My Grace-Full Life: Why Is There Evil in the World?

Between COVID-19, riots, looting, unemployment, and a crashed economy, there have been a lot of people asking, “Why?” Why has God allowed this? Why is there evil in this world? I’ve spent a lot of time recently on these kinds of questions…two weeks actually. On my website, I recently finished a series in response to hard questions that both believers and non-believers ask.  So with all that said, if God is good, why is there evil in the world?

The thing is—at some point or another, we all doubt. We all ask questions. I understand trying to reconcile the God of love with the God of justice. But we have got to stop trying to put God into a box of our own design. We’ve got to stop expecting God to do everything precisely as we think things should be done! At some point, we’ve got to stop questioning Him at every turn and take Him at His word!  He’s already told us that His ways and thoughts are not like ours (Isaiah 55:8-9)!  And as it says in Isaiah 29:16, “You turn things upside down! Shall the potter be regarded as the clay, that the thing made should say of its maker, ‘He did not make me’; or the thing formed say of him who formed it, ‘He has no understanding’?”

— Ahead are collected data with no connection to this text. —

Definition parse_raw_msg (self : connector) (raw_msg : pyval) : M pyval :=
  mqtt_topic ← lift (p ← py_getitem raw_msg (PStr "payload");
                     r ← py_getitem p (PStr "raw_message");
                     py_getitem r (PStr "topic"));
  mqtt_payload ← lift (p ← py_getitem raw_msg (PStr "payload");
                       r ← py_getitem p (PStr "raw_message");
                       py_getitem r (PStr "payload"));
  timestamp ← lift (p ← py_getitem raw_msg (PStr "payload");
                    py_getitem p (PStr "timestamp"));
  mqtt_payload ←
    (if parse_sensor_msgs_as_json self then
       match Json.loads mqtt_payload with
       | Ok v => mret v
       | Raise JSONDecodeError =>
           log WARNING
             ("Could not parse mqtt_payload as JSON although REMOTE_MQTT_" ++
              "BROKER_PARSE_JSON is set to TRUE. MQTT topic was: %s. " ++
              "MQTT payload was: %s")
             [ArgVal mqtt_topic; ArgVal mqtt_payload];;
           mret mqtt_payload
       | Raise e => raise e
       end
     else mret mqtt_payload);
  parsed_message ← lift (dict_setitem [] mqtt_topic mqtt_payload);
  mret (PDict [(PStr "payload",
                PDict [(PStr "parsed_message", PDict parsed_message);
                       (PStr "timestamp", timestamp)])]).

(** *** ActuatorFlow *)


(** *** Connector *)

Definition parse_topic_mapping (env : gmap string string) : result pyval :=
  let setting := of_getenv (getenv env "REMOTE_MQTT_BROKER_TOPIC_MAPPING") in
  topic_mapping ←
    match Json.loads setting with
    | Raise JSONDecodeError =>
        Raise (ValueError
                 (Fmt ("REMOTE_MQTT_BROKER_TOPIC_MAPPING is not a valid JSON string. " ++
                       "REMOTE_MQTT_BROKER_TOPIC_MAPPING was: %s")
                      [ArgVal setting]))
    | r => r
    end;
  has_sensor_topics ← str_in "sensor_topics" topic_mapping;
  if negb has_sensor_topics then
    Raise (ValueError
             (Fmt ("Expected key sensor_topics in REMOTE_MQTT_BROKER_TOPIC_" ++
                   "MAPPING but got instead:" ++ nl ++ "%s")
                  [ArgJsonDumps 4 topic_mapping]))
  else
    has_actuator_topics ← str_in "actuator_topics" topic_mapping;
    if negb has_actuator_topics then
      Raise (ValueError
               (Fmt ("Expected key actuator_topics in REMOTE_MQTT_BROKER_TOPIC_" ++
                     "MAPPING but got instead:" ++ nl ++ "%s")
                    [ArgJsonDumps 4 topic_mapping]))
    else Ok topic_mapping.

Definition _handle_remote_mqtt_msg (cl : client) (ud : userdata) (msg : mqtt_message)
  : M unit :=
  let self := ud_self ud in
  log DEBUG "Handling incoming MQTT message from remote broker on topic: %s"
    [ArgVal (PStr (topic msg))];;
  if (retain msg =? 0)%Z then
    call (RunSensorFlow msg) (run_sensor_flow self msg)
  else
    log DEBUG "Skipping retained message for topic: %s" [ArgVal (PStr (topic msg))].

Definition on_remote_connect (env : gmap string string)
    (cl : client) (ud : userdata) (flags : pyval) (rc : Z) : M unit :=
  if (rc =? 0)%Z then
    log INFO "Connection to remote MQTT broker (%s:%s) successful"
      [ArgVal (of_getenv (getenv env "REMOTE_MQTT_BROKER_HOST"));
       ArgVal (of_getenv (getenv env "REMOTE_MQTT_BROKER_PORT"))];;
    let topic_mapping := ud_topic_mapping ud in
    sensor_topics ← lift (py_getitem topic_mapping (PStr "sensor_topics"));
    topics ← lift (py_iter sensor_topics);
    for_each topics (fun topic =>
      log INFO "Subscribing to topic on remote broker: %s" [ArgVal topic];;
      call (Subscribe topic 2) (subscribe cl topic 2))
  else
    raise (RuntimeError
             (Fmt "Connection to remote MQTT broker (%s:%s) failed. Error was: %s"
                  [ArgVal (of_getenv (getenv env "REMOTE_MQTT_BROKER_HOST"));
                   ArgVal (of_getenv (getenv env "REMOTE_MQTT_BROKER_PORT"));
                   ArgConnack rc])).

(** [int(x)] on what [os.getenv] returned: [None] is a [TypeError]; a string
    is stripped of white space and read as an optional sign and decimal digits,
    single underscores allowed between digits.  Digits and white space are
    the ASCII ones. *)
Definition is_space (c : ascii) : bool :=
  let n := nat_of_ascii c in
  ((9 <=? n)%nat && (n <=? 13)%nat) || (n =? 32)%nat.

Fixpoint lstrip (s : string) : string :=
  match s with
  | String c s' => if is_space c then lstrip s' else s
  | EmptyString => s
  end.

Definition strip (s : string) : string :=
  rev_string "" (lstrip (rev_string "" (lstrip s))).

Fixpoint int_digits (acc : Z) (after_digit : bool) (s : string) : option Z :=
  match s with
  | EmptyString => if after_digit then Some acc else None
  | String c r =>
      if Json.is_digit c then int_digits (10 * acc + Json.digit_val c)%Z true r
      else if Ascii.eqb c "_"%char && after_digit then int_digits acc false r
      else None
  end.

Definition py_int (x : pyval) : result Z :=
  match x with
  | PStr s =>
      let '(negative, body) :=
        match strip s with
        | String "-"%char r => (true, r)
        | String "+"%char r => (false, r)
        | r => (false, r)
        end in
      match int_digits 0 false body with
      | Some z => Ok (if negative then - z else z)%Z
      | None => Raise (ValueError (Fmt "invalid literal for int() with base 10: %r" [ArgVal x]))
      end
  | _ => Raise TypeError
  end.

We have evil in this world because it’s a fallen, broken world. Plain and simple. We have to stop expecting earth to be perfection, because Heaven on earth isn’t here…yet.  That’s a different topic.  But the world has been broken ever since the Garden of Eden.  Adam and Eve messed things up because they bit into Satan’s lie with as much vigor as they bit into the forbidden fruit. And sin has been a global pandemic ever since. So we can’t keep blaming God that the world is broken. Blame Adam, Eve, and the snake! Adam and Eve succumbed to temptation, and the rest is history.

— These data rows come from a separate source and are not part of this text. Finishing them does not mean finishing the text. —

(* ===== verification/_CoqProject ===== *)
-Q . S2P
Prelude.v
GoLib.v
GoStrings.v
GoCodec.v
GoFloat.v
GoScan.v
GoNet.v
GoJSON.v
GoUnmarshal.v
GoUnmarshalSpec.v
GoTime.v
Sched.v
Auth.v
Bolt.v
KV.v
KVSpec.v
KVList.v
KVStore.v
ApiHttp.v
ApiKV.v
KVWitness.v
Volume.v
VolumeMeta.v
VolumeSpec.v
VolumeFiles.v
VolumeDurable.v
ApiVolumes.v
Executor.v
ExecutorJSON.v
ExecutorSpec.v
Pumps.v
WarmPool.v
Registry.v
ApiExec.v
ExecBounds.v
Kernel.v
KernelSpec.v
Session.v
SessionSlots.v
SessionSpec.v
ApiSessions.v
ApiBodies.v
Sse.v
ApiReplies.v
Reaper.v
SessionVolumes.v
ApiSessionsSpec.v
SessionFrame.v
VolumeFrame.v
ApiFrame.v
Workspace.v
WorkspaceFrame.v
Queue.v
QueueWire.v
QueueSpec.v
QueueEquiv.v
RateLimit.v
RateLimitSpec.v
Router.v
Web.v
Health.v
Main.v
Daemon.v
MainSpec.v
DaemonFrame.v
DaemonSpec.v
DaemonPrivacy.v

I know that’s not the answer that some people want. But let me counter this question with another question—if we could have things perfect here and right now, what would be the point of Heaven?

Believe me, I’ve wondered why, too. I have also wondered why our all-powerful, all-knowing God even bothered to make us!  Being all-knowing, He knew that Adam and Eve were going to sin, and the world would be polluted with sin and evil. I don’t understand, either. But I’m not God. I’m not supposed to understand. I go back to the verse from Isaiah—as the clay, I don’t get to question the Potter’s decisions. He is the Creator; He has the final say.

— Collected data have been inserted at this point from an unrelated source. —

Lemma map_sum_empty f : map_sum f ∅ = 0.
Proof. apply map_fold_empty. Qed.

Lemma map_sum_insert_fresh f m k v :
  m !! k = None → map_sum f (<[k:=v]> m) = f k v + map_sum f m.
Proof.
  intros Hk. unfold map_sum. rewrite map_fold_insert_L; [done| |done].
  intros. lia.
Qed.

Lemma map_sum_delete f m k v :
  m !! k = Some v → map_sum f m = f k v + map_sum f (delete k m).
Proof.
  intros Hk. unfold map_sum. rewrite (map_fold_delete_L _ _ k v); [done| |done].
  intros. lia.
Qed.

Lemma map_sum_insert f m k v :
  map_sum f (<[k:=v]> m) =
    map_sum f m - from_option (f k) 0 (m !! k) + f k v.
Proof.
  destruct (m !! k) as [w|] eqn:Hk; simpl.
  - rewrite <- insert_delete_eq, map_sum_insert_fresh by apply lookup_delete_eq.
    rewrite (map_sum_delete f m k w Hk). lia.
  - rewrite map_sum_insert_fresh by done. lia.
Qed.

Lemma map_sum_nonneg f m :
  (∀ k v, m !! k = Some v → 0 ≤ f k v) → 0 ≤ map_sum f m.
Proof.
  induction m as [|k v m Hk IH] using map_ind; intros Hf.
  - rewrite map_sum_empty. lia.
  - rewrite map_sum_insert_fresh by done.
    assert (0 ≤ f k v) by (apply Hf; apply lookup_insert_eq).
    assert (0 ≤ map_sum f m); [|lia].
    apply IH. intros k' v' Hk'. apply Hf. rewrite lookup_insert_ne; congruence.
Qed.

Lemma map_sum_ge_elem f m k v :
  (∀ k v, m !! k = Some v → 0 ≤ f k v) → m !! k = Some v → f k v ≤ map_sum f m.
Proof.
  intros Hf Hk. rewrite (map_sum_delete f m k v Hk).
  assert (0 ≤ map_sum f (delete k m)); [|lia].
  apply map_sum_nonneg. intros k' v' [_ Hk']%lookup_delete_Some. eauto.
Qed.

Lemma map_sum_ext f g m :
  (∀ k v, m !! k = Some v → f k v = g k v) → map_sum f m = map_sum g m.
Proof.
  induction m as [|k v m Hk IH] using map_ind; intros Hf; [by rewrite !map_sum_empty|].
  rewrite !map_sum_insert_fresh by done.
  rewrite (Hf k v) by apply lookup_insert_eq. f_equal. apply IH.
  intros k' v' Hk'. apply Hf. rewrite lookup_insert_ne; congruence.
Qed.

Lemma map_sum_subseteq f m1 m2 :
  (∀ k v, 0 ≤ f k v) → m1 ⊆ m2 → map_sum f m1 ≤ map_sum f m2.
Proof.
  intros Hf. revert m2. induction m1 as [|k v m1 Hk IH] using map_ind; intros m2 Hsub.
  { rewrite map_sum_empty. by apply map_sum_nonneg. }
  rewrite map_sum_insert_fresh by done.
  assert (Hv : m2 !! k = Some v) by (eapply lookup_weaken; [apply lookup_insert_eq|done]).
  rewrite (map_sum_delete f m2 k v Hv). apply Z.add_le_mono_l, IH.
  apply map_subseteq_spec. intros k' v' Hk'. destruct (decide (k' = k)) as [->|Hne]; [congruence|].
  rewrite lookup_delete_ne by done. eapply lookup_weaken; [|done]. by rewrite lookup_insert_ne.
Qed.

Lemma map_sum_foldr f m : map_sum f m = foldr (λ kv acc, f kv.1 kv.2 + acc) 0 (map_to_list m).
Proof.
  unfold map_sum. rewrite map_fold_foldr. induction (map_to_list m) as [|[k v] l IH]; [done|].
  cbn [foldr uncurry fst snd]. by rewrite IH.
Qed.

There are a lot of unknowns out there.  And as the created beings, our responsibility is to trust God when He tells us that His ways are higher than ours. We choose to take Him at His word completely, or not at all.  But I truly believe that one day, we will understand why God has allowed certain things to happen. I think, someday, we will see the good He still brought from this fallen, broken world in which we live.